Spotlight: CeeDee Lamb

CeeDee Lamb – 6’3” 172 – Foster HS – Richmond, Texas

Speed — Lamb ran a verified 4.59 40-yard dash. At his height, that is a really great speed. There are multiple plays on his film showing him simply out running the coverage and then finishing the catch off by speeding into the endzone. Perhaps what impressed me the most with his speed is how fast he reaches top speed. A few plays display his ability to catch a curl or stop route, spin inside or outside and then outrun defenders who were already pursuing him at full speed.

Hands — Two words come to mind here: “super soft”. You can tell by watching the film Lamb is the kind of guy who can catch an aspirin in a snow storm. His HS quarterback took advantage of Lamb’s height and soft hands by throwing up a lot of jump balls. While Lamb won’t be able to always out athlete the corners he will face in college, it is obvious he just has the “it” factor when talking about his hands. He catches the ball out and away from his body, which is always a big plus when looking at a young receiver. He has an amazing one-handed grab going over the middle that is just phenomenal. When you factor in he is going across the middle, moving across the formation, with the ball being thrown high and back, it is even more impressive.

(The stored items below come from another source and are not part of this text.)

(** X11: for [1 <= n < 2^63], [NthIndexOf] returns [-1] when fewer than
    [n] elements of [s] equal [ele]; otherwise it returns an index whose
    element equals [ele] and before which exactly [n - 1] elements do.
    With [n = 1] it is [FirstIndexOf]. *)
Theorem NthIndexOf_nth (s : list T) (n : Z) (ele : T) :
  (1 <= n < 2 ^ 63 ->
   (NthIndexOf eqb s n ele = -1 /\ Count s (fun e => eqb e ele) < n) \/
   (0 <= NthIndexOf eqb s n ele < len s /\
    (exists a, index s (NthIndexOf eqb s n ele) = Ret a /\ eqb a ele = true) /\
    Count (take (Z.to_nat (NthIndexOf eqb s n ele)) s) (fun e => eqb e ele)
      = n - 1)) /\
  NthIndexOf eqb s 1 ele = FirstIndexOf eqb s ele.
Proof.
  split; [|apply NthIndexOfLoop_first].
  intros Hn. unfold NthIndexOf.
  pose proof (NthIndexOfLoop_spec eqb ele s n 0 Hn ltac:(lia)) as Hspec.
  cbv zeta in Hspec.
  replace (NthIndexOfLoop eqb s n ele 0 - 0) with (NthIndexOfLoop eqb s n ele 0)
    in Hspec by lia.
  destruct Hspec as [Hnone|(Hr & Hhit & Hcnt)]; [left; exact Hnone|].
  right. split; [lia|]. auto.
Qed.

(** X12: for [n <= 0], [NthIndexOf] returns [-1]: counted down from such
    an [n], the counter cannot reach [0] within a slice. *)
Theorem NthIndexOf_nonpositive (s : list T) (n : Z) (ele : T) :
  - 2 ^ 63 <= n <= 0 -> len s < 2 ^ 63 ->
  NthIndexOf eqb s n ele = -1.
Proof.
  intros Hn Hs. apply NthIndexOfLoop_out_of_reach.
  pose proof (Count_nonneg (fun e => eqb e ele) s).
  assert ((n - 1) mod 2 ^ 64 = n - 1 + 2 ^ 64).
  { symmetry. apply (Z.mod_unique _ _ (-1)); lia. }
  lia.
Qed.

End SiblingProperties.

(** ** Properties of the copying functions *)

Section CopyProperties.
Context {T : Type}.
Variable zero : T.

(** X13: for every [num], negative or beyond the length included, [Take],
    [Drop] and [SplitAt] return without panic; the two parts that
    [SplitAt] returns are what [Take] and [Drop] return, they add up to
    [s], and the first has [min(max(num, 0), len(s))] elements. *)
Theorem Take_Drop_SplitAt_concat (s : list T) (num : Z) :
  exists a b,
    Take zero s num = Ret a /\
    Drop zero s num = Ret b /\
    SplitAt zero s num = Ret (a, b) /\
    a ++ b = s /\
    len a = Z.max 0 (Z.min num (len s)).
Proof.
  exists (take (Z.to_nat num) s), (drop (Z.to_nat num) s).
  split; [apply Take_eq|]. split; [apply Drop_eq|].
  split; [apply SplitAt_eq|]. split; [apply take_drop|].
  unfold len. rewrite length_take. lia.
Qed.

(** X14: [TakeWhile] and [DropWhile] return without panic and split [s] at
    the same place: every element of the first part satisfies [fn], and
    the second part is empty or starts with an element that does not. *)
Theorem TakeWhile_DropWhile_concat (s : list T) (fn : T -> bool) :
  exists pre suf,
    TakeWhile zero s fn = Ret pre /\
    DropWhile zero s fn = Ret suf /\
    pre ++ suf = s /\
    All pre fn = true /\
    match suf with [] => True | x :: _ => fn x = false end.
Proof.
  destruct (whileLimit_spec fn s [] eq_refl) as (pre & suf & Heq & Hlim & Hall & Hsuf).
  simpl in Heq. change (len (@nil T)) with 0 in Hlim. subst s.
  exists pre, suf. pose proof (len_nonneg pre). pose proof (len_nonneg suf).
  assert (Htake : take (Z.to_nat (len pre)) (pre ++ suf) = pre).
  { unfold len. rewrite Nat2Z.id. apply take_app_length. }
  assert (Hdrop : drop (Z.to_nat (len pre)) (pre ++ suf) = suf).
  { unfold len. rewrite Nat2Z.id. apply drop_app_length. }
  split; [|split; [|auto]].
  - unfold TakeWhile. cbv zeta. rewrite Hlim.
    rewrite makeOf_Ret by lia. rewrite bind_Ret.
    rewrite sliceTo_Ret by (rewrite len_app; lia). rewrite bind_Ret, Htake.
    rewrite copySlice_same_length; [reflexivity|].
    rewrite length_replicate. unfold len. lia.
  - unfold DropWhile. cbv zeta. rewrite Hlim.
    rewrite makeOf_Ret by (rewrite len_app; lia). rewrite bind_Ret.
    rewrite sliceFrom_Ret by (rewrite len_app; lia). rewrite bind_Ret, Hdrop.
    rewrite copySlice_same_length; [reflexivity|].
    rewrite length_replicate, len_app. unfold len. lia.
Qed.

Lemma Reversed_eq (s : list T) : Reversed zero s = Ret (reverse s).
Proof.
  unfold Reversed. pose proof (len_nonneg s).
  rewrite makeOf_Ret by lia. rewrite bind_Ret.
  pose proof (ReversedLoop_spec zero (len s) s []) as Hloop.
  change (len (@nil T)) with 0 in Hloop. simpl in Hloop.
  rewrite app_nil_r, Z.sub_0_r in Hloop. apply Hloop. lia.
Qed.

(** X15: [Reversed] returns without panic the elements of [s] in the
    opposite order, and reversing twice gives [s] back. *)
Theorem Reversed_involutive (s : list T) :
  exists r, Reversed zero s = Ret r /\ r = reverse s /\
    Reversed zero r = Ret s.
Proof.
  exists (reverse s). split; [apply Reversed_eq|]. split; [reflexivity|].
  rewrite Reversed_eq, reverse_involutive. reflexivity.
Qed.

(** X16: on a slice of at most [2^62] elements [Rotate] returns without
    panic a slice of the same length in which the element at index [i] is
    the one [s] has [k] positions before, wrapping around:
    [r[i] = s[(i - k) mod len(s)]], for [k] of either sign. *)
Theorem Rotate_positions (s : list T) (k : Z) :
  len s <= 2 ^ 62 ->
  exists r, Rotate zero s k = Ret r /\ len r = len s /\
    forall i, 0 <= i < len s -> index r i = index s ((i - k) mod len s).
Proof. apply Rotate_spec. Qed.

(** X17: rotations compose: rotating by [a] and then by [b] is rotating by
    any [c] that agrees with [a + b] modulo the length; in particular
    rotating by a multiple of the length changes nothing. *)
Theorem Rotate_compose (s : list T) (a b c : Z) :
  len s <= 2 ^ 62 ->
  (a + b) mod len s = c mod len s ->
  (exists r, Rotate zero s a = Ret r /\ Rotate zero r b = Rotate zero s c) /\
  (c mod len s = 0 -> Rotate zero s c = Ret s).
Proof.
  intros Hbound Hmod.
  destruct (Rotate_spec zero s a Hbound) as (r1 & Hr1 & Hl1 & Hall1).
  destruct (Rotate_spec zero r1 b ltac:(lia)) as (r2 & Hr2 & Hl2 & Hall2).
  destruct (Rotate_spec zero s c Hbound) as (r3 & Hr3 & Hl3 & Hall3).
  split.
  - exists r1. split; [exact Hr1|]. rewrite Hr2, Hr3. f_equal.
    apply list_ext_index; [lia|]. intros i Hi.
    rewrite Hall2 by lia. rewrite Hl1.
    assert (Hn : 0 < len s) by lia.
    pose proof (Z.mod_pos_bound (i - b) (len s) Hn).
    rewrite Hall1 by lia. rewrite Hall3 by lia. f_equal.
    rewrite Zminus_mod_idemp_l.
    replace (i - b - a) with (i - (a + b)) by lia.
    rewrite (Zminus_mod i (a + b)), Hmod, <- Zminus_mod. reflexivity.
  - intros Hzero. rewrite Hr3. f_equal.
    apply list_ext_index; [lia|]. intros i Hi. rewrite Hl3 in Hi.
    rewrite Hall3 by lia. f_equal.
    rewrite Zminus_mod, Hzero, Z.sub_0_r, Z.mod_mod by lia.
    apply Z.mod_small. lia.
Qed.

(** X18: [Updated] returns the error "index out of bounds" and a nil slice
    exactly when [idx] is not an index of [s]; otherwise it returns no
    error and a slice of the same length that has [ele] at [idx] and the
    elements of [s] everywhere else. *)
Theorem Updated_replaces (s : list T) (idx : Z) (ele : T) :
  (idx < 0 \/ len s <= idx ->
   Updated zero s idx ele = Ret ([], Some "index out of bounds"%string)) /\
  (0 <= idx < len s ->
   exists ss, Updated zero s idx ele = Ret (ss, None) /\
     len ss = len s /\ index ss idx = Ret ele /\
     forall j, j <> idx -> index ss j = index s j).
Proof.
  rewrite Updated_eq. split.
  - intros Hout. destruct (Z.ltb_spec idx 0); [reflexivity|].
    destruct (Z.geb_spec idx (len s)); [reflexivity | lia].
  - intros Hin. destruct (Z.ltb_spec idx 0); [lia|].
    destruct (Z.geb_spec idx (len s)); [lia|]. simpl.
    exists (<[Z.to_nat idx := ele]> s). split; [reflexivity|].
    split; [apply len_insert|]. split; [apply index_insert_eq; lia|].
    intros j Hj. apply index_insert_ne; [lia | congruence].
Qed.


End CopyProperties.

Body Control — This is important to me in a receiver because, let’s face it, quarterbacks do not always deliver perfect footballs that allow for an in-stride reception. Lamb displays a great ability to adjust to footballs while he is in the air by turning his torso just so. He also demonstrates good balance when he runs his routes. More on that below.

Route Running — Much of Lamb’s film shows him running fade routes and posts. There are several instances, however, showing his ability to sink his hips into a route and get his feet underneath him with proper timing. One thing I used to drill into my wide receivers was “no wasted steps”. My philosophy behind this was, if your feet are moving but you aren’t going anywhere then you are wasting steps. Lamb does a great job of always moving to a spot. He is quick out of breaks and appears to have a great ability to be running full speed in and out of those breaks.

Blocking — Ok, this isn’t a “sexy” area for a wide receiver but it is so vital. Back to my coaching days, I always said the difference between a first down and a touchdown was the quality of the wide receiver blocking. My coaching points were always to break down and keep your eyes on the belly button of the defender, with your eyes below his chin strap, his legs between yours (meaning yours were wider), while having your hands ready to explode into his chest. Lamb does this pretty well. I am sure it is probably difficult for him to get great leverage simply because he is six-foot-three, but he does a good enough job getting low. A few instances, I noticed Lamb allowing space between him and the man he was blocking. I used to teach my receivers to let go at that point, so as to avoid a holding call, and attempt to re-engage. This is something that is easily correctable, but is one of the few weaknesses I saw on film (and I admit it is nitpicking).

Overall — Lamb is a player. One thing I wrote down as I watched his film was “nasty”. He likes contact. He has a couple of crack-back blocks that he runs through. There are a few plays that show up really going after the man he is blocking. I enjoy seeing a wide receiver blocking on the edge because it shows he is not a selfish player. Lamb appeared to be very much about his team. He appeared willing to do what it took for the plays to be successful even when he knew he was not getting the football.

His ability to catch the football at its highest point is a thing of beauty. This is something that I used to drill every day with my receivers. Catching the football at its apex is vital, but especially when you are six-foot-three. His senior year production was so eye popping. What probably kept him from a fifth star is elite speed but he does not need it. He has a frame to add 15-20 pounds of good weight. A wide receiver at six-foot-three 200 pounds, with his skill set, is a nightmare for a lot defensive backs. To me, he compares to James Washington at Oklahoma State, only taller. The kind of guy with enough speed to make you pay, catches everything, and is gritty.

Redshirt or Play the Man: Programs don’t recruit guys like Lamb to give them a year to develop. What I mean by that is he appears to be “day one” ready. He will need to polish up his route precision, but if he’s as talented as he appears, that is not a heavy lift. Lamb can pose physical mismatches for opposing corners while having the overall skill set to be a more lethal vertical threat than other players currently on campus. Lamb’s body control and ball skills appear to be too good for him to sit on the sidelines enough for a redshirt in 2017.